Rien que pour changer : nous avons connu de longs épisodes de fuite en avant, avec les résultats que l’on connait, nous vivons maintenant une période de fuite en arrière.
Cela consiste à dire qu’on était mieux avant et que la bataille pour la survie fait rage pour savoir qui fera mieux dans le retour vers l’irrationnel, ou le surnaturel ou, plus souvent, le psychédélique.

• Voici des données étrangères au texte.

(* ===== verification/Leases.v ===== *)
(** * Payload-bound worker leases with rotating signing keys ([leases.py])

    The clock is UTC and the identifier of a new lease is an argument; HMAC-SHA256
    is a parameter. *)

From stdpp Require Import prelude base strings list gmap pretty.
From Stdlib Require Import ZArith Ascii.
From S2P Require Import Prelude PyTime PyText Consumption Enrollment Authority.
#[local] Open Scope Z_scope.
#[local] Open Scope string_scope.

Inductive LeaseError :=
| LeaseViolationError (reason : string)
| SameKeyError                    (** [ValueError] of [rotate] *)
| SignatureTypeError.             (** [compare_digest] of a non-ASCII [str] *)

Record SigningKeyRing := { kr_current_key : string; kr_generation : Z }.

Record LeaseRequest := {
  lr_capability : string;
  lr_worker_id : string;
  lr_actor : string;
  lr_correlation_id : string;
  lr_idempotency_key : string;
}.

Record LeaseVerification := {
  lv_lease_id : string;
  lv_proposal_id : string;
  lv_capability : string;
  lv_worker_id : string;
  lv_verified_at : Z;
}.

Record LeaseIssuer := {
  li_keys : SigningKeyRing;
  li_lease_ttl : Z;
  li_consumed : gset string;
}.

Section leases.
Context (sha256 : string → string) (hmac : string → string → string).

Definition rotate (new_key : string) : comp SigningKeyRing LeaseError unit := λ ring,
  if String.eqb new_key (kr_current_key ring) then (ring, Err SameKeyError)
  else ({| kr_current_key := new_key; kr_generation := kr_generation ring + 1 |}, Ok tt).

Definition sign (ring : SigningKeyRing) (payload : string) : string :=
  tohex (hmac (kr_current_key ring) payload).

Definition verify_signature (ring : SigningKeyRing) (payload signature : string) :
    result LeaseError bool :=
  let expected := tohex (hmac (kr_current_key ring) payload) in
  match compare_digest signature expected with
  | Some equal => Ok equal
  | None => Err SignatureTypeError
  end.

Definition lease_text (t : Z) : string := isoformat (utc_datetime t).

(** The ten signed fields of a lease. *)
Definition signed_fields (f : PayloadBoundFact) (capability worker_id : string) : list string :=
  [ fa_fact_id f; fa_proposal_id f; fa_payload_hash f; capability; worker_id;
    lease_text (fa_issued_at f); lease_text (fa_expires_at f);
    fa_idempotency_key f; fa_actor f; fa_correlation_id f ].

Definition _lease_payload (lease : CapabilityLease) : string :=
  join unit_separator (signed_fields (le_fact lease) (le_capability lease) (le_worker_id lease)).

Definition issue (now : Z) (fact_id : string) (proposal : ProposalRecord) (request : LeaseRequest)
    (issuer : LeaseIssuer) : result LeaseError CapabilityLease :=
  if negb (bool_decide (pr_state proposal = APPROVED)) then
    Err (LeaseViolationError ("cannot lease proposal in state " +:+ state_value (pr_state proposal)))
  else
    let f := {| fa_fact_id := fact_id; fa_proposal_id := pr_proposal_id proposal;
                fa_payload_hash := payload_hash sha256 proposal;
                fa_issued_at := now; fa_expires_at := now + li_lease_ttl issuer;
                fa_idempotency_key := lr_idempotency_key request; fa_actor := lr_actor request;
                fa_correlation_id := lr_correlation_id request |} in
    let fields := signed_fields f (lr_capability request) (lr_worker_id request) in
    Ok {| le_fact := f; le_capability := lr_capability request;
          le_worker_id := lr_worker_id request;
          le_signature := sign (li_keys issuer) (join unit_separator fields) |}.

Definition verify (now : Z) (lease : CapabilityLease) (proposal : ProposalRecord) :
    comp LeaseIssuer LeaseError LeaseVerification := λ issuer,
  let f := le_fact lease in
  match verify_signature (li_keys issuer) (_lease_payload lease) (le_signature lease) with
  | Err e => (issuer, Err e)
  | Ok false => (issuer, Err (LeaseViolationError "lease signature is invalid (forged or key rotated)"))
  | Ok true =>
      if negb (String.eqb (fa_proposal_id f) (pr_proposal_id proposal)) then
        (issuer, Err (LeaseViolationError "lease proposal id does not match"))
      else if negb (String.eqb (fa_payload_hash f) (payload_hash sha256 proposal)) then
        (issuer, Err (LeaseViolationError "lease payload hash does not match proposal"))
      else if (fa_expires_at f <=? now)%Z then
        (issuer, Err (LeaseViolationError "lease has expired"))
      else if bool_decide (fa_fact_id f ∈ li_consumed issuer) then
        (issuer, Err (LeaseViolationError "lease replay"))
      else
        ({| li_keys := li_keys issuer; li_lease_ttl := li_lease_ttl issuer;
            li_consumed := {[fa_fact_id f]} ∪ li_consumed issuer |},
         Ok {| lv_lease_id := fa_fact_id f; lv_proposal_id := fa_proposal_id f;
               lv_capability := le_capability lease; lv_worker_id := le_worker_id lease;
               lv_verified_at := now |})
  end.

(** ** Facts *)

Lemma verify_signature_sign ring payload key :
  verify_signature ring payload (tohex (hmac key payload))
  = Ok (String.eqb (hmac key payload) (hmac (kr_current_key ring) payload)).
Proof. unfold verify_signature. by rewrite compare_digest_hex. Qed.

(** The lease [issue] returns carries a signature over its own payload. *)
Lemma issue_ok now fact_id proposal request issuer lease :
  issue now fact_id proposal request issuer = Ok lease →
  pr_state proposal = APPROVED
  ∧ le_signature lease = sign (li_keys issuer) (_lease_payload lease)
  ∧ fa_fact_id (le_fact lease) = fact_id
  ∧ fa_proposal_id (le_fact lease) = pr_proposal_id proposal
  ∧ fa_payload_hash (le_fact lease) = payload_hash sha256 proposal
  ∧ fa_expires_at (le_fact lease) = now + li_lease_ttl issuer.
Proof. unfold issue. case_bool_decide; simpl; [|done]. by intros [= <-]. Qed.

(** A lease is good exactly once and only in time: a lease issued for an
    approved proposal verifies at any instant before its expiry with the key it
    was signed with, and from then on the same lease is never verified again,
    at any instant and for any proposal. *)
Theorem lease_verifies_once now now' fact_id proposal request issuer lease :
  issue now fact_id proposal request issuer = Ok lease →
  fact_id ∉ li_consumed issuer → now' < now + li_lease_ttl issuer →
  ∃ issuer',
    verify now' lease proposal issuer
    = (issuer', Ok {| lv_lease_id := fact_id; lv_proposal_id := pr_proposal_id proposal;
                      lv_capability := lr_capability request;
                      lv_worker_id := lr_worker_id request; lv_verified_at := now' |})
    ∧ (∀ later other, is_ok (verify later lease other issuer').2 = false
                      ∧ (verify later lease other issuer').1 = issuer').
Proof.
  intros Hi Hfresh Ht. pose proof (issue_ok _ _ _ _ _ _ Hi) as (Hst & Hsig & Hf & Hp & Hh & He).
  unfold issue in Hi. rewrite Hst in Hi. injection Hi as <-. simpl in *.
  eexists. split.
  - unfold verify. simpl. unfold sign. rewrite verify_signature_sign, String.eqb_refl. simpl.
    rewrite !String.eqb_refl. simpl. rewrite (proj2 (Z.leb_gt _ _)) by lia.
    rewrite bool_decide_false by done. done.
  - intros later other. unfold verify. simpl.
    destruct (verify_signature _ _ _) as [[]|]; [|done|done].
    destruct (negb _); [done|]. destruct (negb _); [done|]. destruct (_ <=? _)%Z; [done|].
    rewrite bool_decide_true; [done|]. set_solver.
Qed.

(** Rotation fails closed: once the ring rotates to a key whose HMAC of the
    lease payload differs, a lease signed before is refused as forged, whatever
    the proposal and the time. *)
Theorem rotation_invalidates_leases now fact_id proposal request issuer lease new_key ring later other :
  issue now fact_id proposal request issuer = Ok lease →
  rotate new_key (li_keys issuer) = (ring, Ok tt) →
  hmac new_key (_lease_payload lease) ≠ hmac (kr_current_key (li_keys issuer)) (_lease_payload lease) →
  kr_generation ring = kr_generation (li_keys issuer) + 1 ∧
  (verify later lease other
     {| li_keys := ring; li_lease_ttl := li_lease_ttl issuer;
        li_consumed := li_consumed issuer |}).2
  = Err (LeaseViolationError "lease signature is invalid (forged or key rotated)").
Proof.
  intros (Hst & Hsig & _)%issue_ok Hr Hne. unfold rotate in Hr.
  destruct (String.eqb new_key _); [done|]. injection Hr as <-. split; [done|].
  unfold verify. simpl. rewrite Hsig. unfold sign. rewrite verify_signature_sign. simpl.
  destruct (String.eqb _ _) eqn:E; [|done]. bool_to_prop. congruence.
Qed.
End leases.

Module Worker.
Definition issuer : LeaseIssuer :=
  {| li_keys := {| kr_current_key := "k0"; kr_generation := 0 |}; li_lease_ttl := 60;
     li_consumed := ∅ |}.
Definition proposal : ProposalRecord :=
  {| pr_proposal_id := "p1"; pr_action_class := "worker.execute"; pr_payload := "run";
     pr_state := APPROVED; pr_created_at := 0 |}.
Definition request : LeaseRequest :=
  {| lr_capability := "mail"; lr_worker_id := "w1"; lr_actor := "owner";
     lr_correlation_id := "c"; lr_idempotency_key := "i" |}.
Definition hash (s : string) : string := "#" +:+ s.
Definition mac (key payload : string) : string := key +:+ payload.
Definition lease : CapabilityLease :=
  {| le_fact := {| fa_fact_id := "f1"; fa_proposal_id := "p1"; fa_payload_hash := "#run";
                   fa_issued_at := 10; fa_expires_at := 70; fa_idempotency_key := "i";
                   fa_actor := "owner"; fa_correlation_id := "c" |};
     le_capability := "mail"; le_worker_id := "w1";
     le_signature := sign mac (li_keys issuer) (join unit_separator
       [ "f1"; "p1"; "#run"; "mail"; "w1"; lease_text 10; lease_text 70; "i"; "owner"; "c" ]) |}.
End Worker.

Lemma lease_verifies_once_witness :
  ∃ issuer', verify Worker.hash Worker.mac 20 Worker.lease Worker.proposal Worker.issuer
    = (issuer', Ok {| lv_lease_id := "f1"; lv_proposal_id := "p1"; lv_capability := "mail";
                      lv_worker_id := "w1"; lv_verified_at := 20 |})
    ∧ ∀ later other, is_ok (verify Worker.hash Worker.mac later Worker.lease other issuer').2 = false
        ∧ (verify Worker.hash Worker.mac later Worker.lease other issuer').1 = issuer'.
Proof.
  apply (lease_verifies_once Worker.hash Worker.mac 10 20 "f1" Worker.proposal Worker.request
           Worker.issuer Worker.lease).
  - vm_compute. reflexivity.
  - set_solver.
  - reflexivity.
Defined.

Lemma rotation_invalidates_leases_witness :
  (verify Worker.hash Worker.mac 20 Worker.lease Worker.proposal
     {| li_keys := {| kr_current_key := "k1"; kr_generation := 1 |}; li_lease_ttl := 60;
        li_consumed := ∅ |}).2
  = Err (LeaseViolationError "lease signature is invalid (forged or key rotated)").
Proof.
  apply (rotation_invalidates_leases Worker.hash Worker.mac 10 "f1" Worker.proposal Worker.request
           Worker.issuer Worker.lease "k1").
  - vm_compute. reflexivity.
  - reflexivity.
  - vm_compute. discriminate.
Defined.

(** The signed payload of a lease is ambiguous: fields are joined with a
    separator they may contain, so whatever the MAC and the key, a lease whose
    capability and worker were re-split verifies under the signature of the
    lease that was really issued. *)
Theorem lease_signature_survives_resplit (sha256 : string → string) (hmac : string → string → string) :
  ∃ issuer proposal request lease forged,
    issue sha256 hmac 10 "f1" proposal request issuer = Ok lease
    ∧ le_signature forged = le_signature lease
    ∧ le_capability forged ≠ le_capability lease ∧ le_worker_id forged ≠ le_worker_id lease
    ∧ is_ok (verify sha256 hmac 20 forged proposal issuer).2 = true.
Proof.
  pose (request := {| lr_capability := "mail"; lr_worker_id := "read" +:+ unit_separator +:+ "w1";
    lr_actor := "owner"; lr_correlation_id := "c"; lr_idempotency_key := "i" |}).
  destruct (issue sha256 hmac 10 "f1" Worker.proposal request Worker.issuer) as [lease|e] eqn:Hi;
    [|discriminate Hi].
  pose proof (issue_ok _ _ _ _ _ _ _ _ Hi) as (_ & Hsig & _).
  exists Worker.issuer, Worker.proposal, request, lease.
  exists {| le_fact := le_fact lease; le_capability := "mail" +:+ unit_separator +:+ "read";
            le_worker_id := "w1"; le_signature := le_signature lease |}.
  injection Hi as <-. split_and!; [done|done|done|done|].
  unfold verify. cbn [le_fact le_signature fa_proposal_id fa_payload_hash fa_expires_at fa_fact_id].
  replace (_lease_payload _) with (join unit_separator (signed_fields
    {| fa_fact_id := "f1"; fa_proposal_id := pr_proposal_id Worker.proposal;
       fa_payload_hash := payload_hash sha256 Worker.proposal; fa_issued_at := 10;
       fa_expires_at := 10 + li_lease_ttl Worker.issuer; fa_idempotency_key := "i";
       fa_actor := "owner"; fa_correlation_id := "c" |} "mail"
    ("read" +:+ unit_separator +:+ "w1"))) by reflexivity.
  unfold sign. rewrite verify_signature_sign, !String.eqb_refl. done.
Qed.
(** ** Lists of events and maps of events *)

Definition keyed (m : gmap string RemoteEvent) : Prop := map_Forall (λ id e, re_event_id e = id) m.

Lemma sorted_events_elem m e : keyed m → e ∈ sorted_events m ↔ m !! re_event_id e = Some e.
Proof.
  intros Hk. unfold sorted_events. rewrite elem_of_py_sorted, list_elem_of_fmap. split.
  - intros ([id x] & -> & Hin). apply elem_of_map_to_list in Hin. simpl.
    by rewrite (Hk _ _ Hin : re_event_id x = id).
  - intros Hl. exists (re_event_id e, e). split; [done|]. by apply elem_of_map_to_list.
Qed.

Lemma events_by_id_sorted m : keyed m → events_by_id (sorted_events m) = m.
Proof.
  intros Hk. apply map_eq. intros id. unfold events_by_id.
  destruct (foldl_insert_lookup re_event_id (λ e, e) (sorted_events m) ∅ id) as [H1 H2].
  { intros c c' Hc Hc' Heq. apply sorted_events_elem in Hc, Hc'; [|done..]. congruence. }
  destruct (m !! id) as [e|] eqn:E.
  - pose proof (Hk _ _ E) as Hid. simpl in Hid. apply (H1 e); [|done].
    apply sorted_events_elem; [done|]. by rewrite Hid.
  - rewrite H2; [done|]. intros Hin. apply list_elem_of_fmap in Hin as (e & Heq & Hin).
    apply sorted_events_elem in Hin; [|done]. congruence.
Qed.

Definition live_events (m : gmap string RemoteEvent) : Prop :=
  map_Forall (λ _ e, re_deleted e = false) m.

Mais comme tous les corps de métier, ou presque, s’y mettent, les excentricités et les lubies des uns et des autres n’attirent plus vraiment l’attention, d’autant que n’importe quel service peut soudain disparaître à plus ou moins de droit nécessairement bafoués et de revendications naturellement légitimes.
Ceci étant, toutes les variantes sont appelées à la rescousse. Le plus en vogue en ce moment est le motif appelé par très forte extension « la prime spécifique ».Le hasard des calendriers a fait que agents de propreté dans les municipalités, les médecins et les ingénieurs ont, chacun de son coté, demandé cette gratification dite « spécifique ».
Bien entendu, les spécificités ne sont pas identiques, mais la démarche reste la même. Dans l’intervalle, les villes peuvent bien ressembler à des poubelles, les voitures mouroirs peuvent continuer de circuler et même les « covidés » s’empresser de mourir. La prime spécifique passe avant.
Il faut dire à la décharge des revendicateurs actuels que d’autres corps de métiers ont déjà procédé de la même technique, forts de la même de la même rubrique, et ont obtenu gain de cause.
C’est ce qui s’appelle faire de la fuite en avant. Tout le monde s’ingénie à fuir, chacun à sa vitesse, quand les diplômés de toutes sortes fuient tout simplement à l’étranger.
Dans leur cas, on peut tout de même signaler qu’ils le font parce qu’ils n’ont ni salaire ni, justement, prime spécifique. Ils ne peuvent même pas faire la grève, dans l’exacte mesure ou ils sont comme on dit « hors champs », hors champs des urgences de l’Etat et hors champs des motivations des syndicats.
Certains vont même jusqu’à risquer leur vie sur des bateaux d’infortune ou, variante libre, grossir les rangs des brigades terroristes internationales. La fuite en avant aboutit ainsi à une fuite éperdue vers l’arrière.
Mais même en reculant, il arrive souvent que l’on se retrouve dos au mur. Les négociations en cours avec le FMInégociations en cours avec le FMI ressemblent à s’y méprendre à ce cas de figure.
Les bailleurs hypothétiques de fonds ont beau faire semblant de rassurer sur la volonté de soutien au pays, il n’en reste pas moins qu’ils restent des banquiers. Dans leur logique, l’argent doit rapporter avant de commencer à penser aux rétributions et aux « primes spécifiques ».
D’ailleurs, les négociateurs, du côté tunisien, vont avoir bien du mal à justifier les largesses de l’Etat tunisien au moment om les caisses sont désespérément vides.
On prête parfois aux pauvres, mais certainement pas pour les voir jeter l’argent par la fenêtre. Tout le monde comprend maintenant que la révolution tunisienne, et surtout le chaos qui l’a suivi, fut une opportunité tombée du ciel pour les magouilleurs de toutes sortes et les pratiques de corruption les plus criantes.
Il faut dire aussi que beaucoup de petits malins ont trouvé l’aubaine de prendre une revanche sur l’histoire et d’user des méthodes de l’ancien régime pour « pomper » les maigres ressources du pays.
Les têtes ont parfois, et encore, changé, mais les pratiques persistent. Il n’y a pas qu’à essayer de comprendre les « mécanismes » de la banqueroute annoncé de l’affaire de la BFT pour constater que ceux qui n’ont pas payé leurs créances sous Ben Ali continuent à prospérer dans l’après –révolution supposé antidote à leurs pratiques.
Au fait, juste un petit rappel. Les grévistes de la campagne de vaccination ont aussi argué du bien-fondé de leur action en disant que la campagne en question a été, de toute façon, un « fiasco », parole de connaisseur, en plus coresponsable du fiasco en question. La grève a donc servi, entre autres, à transformer la campagne de vaccination en fiasco total. L’autruche, au lieu de fuir, s’enfonce la tête dans le trou.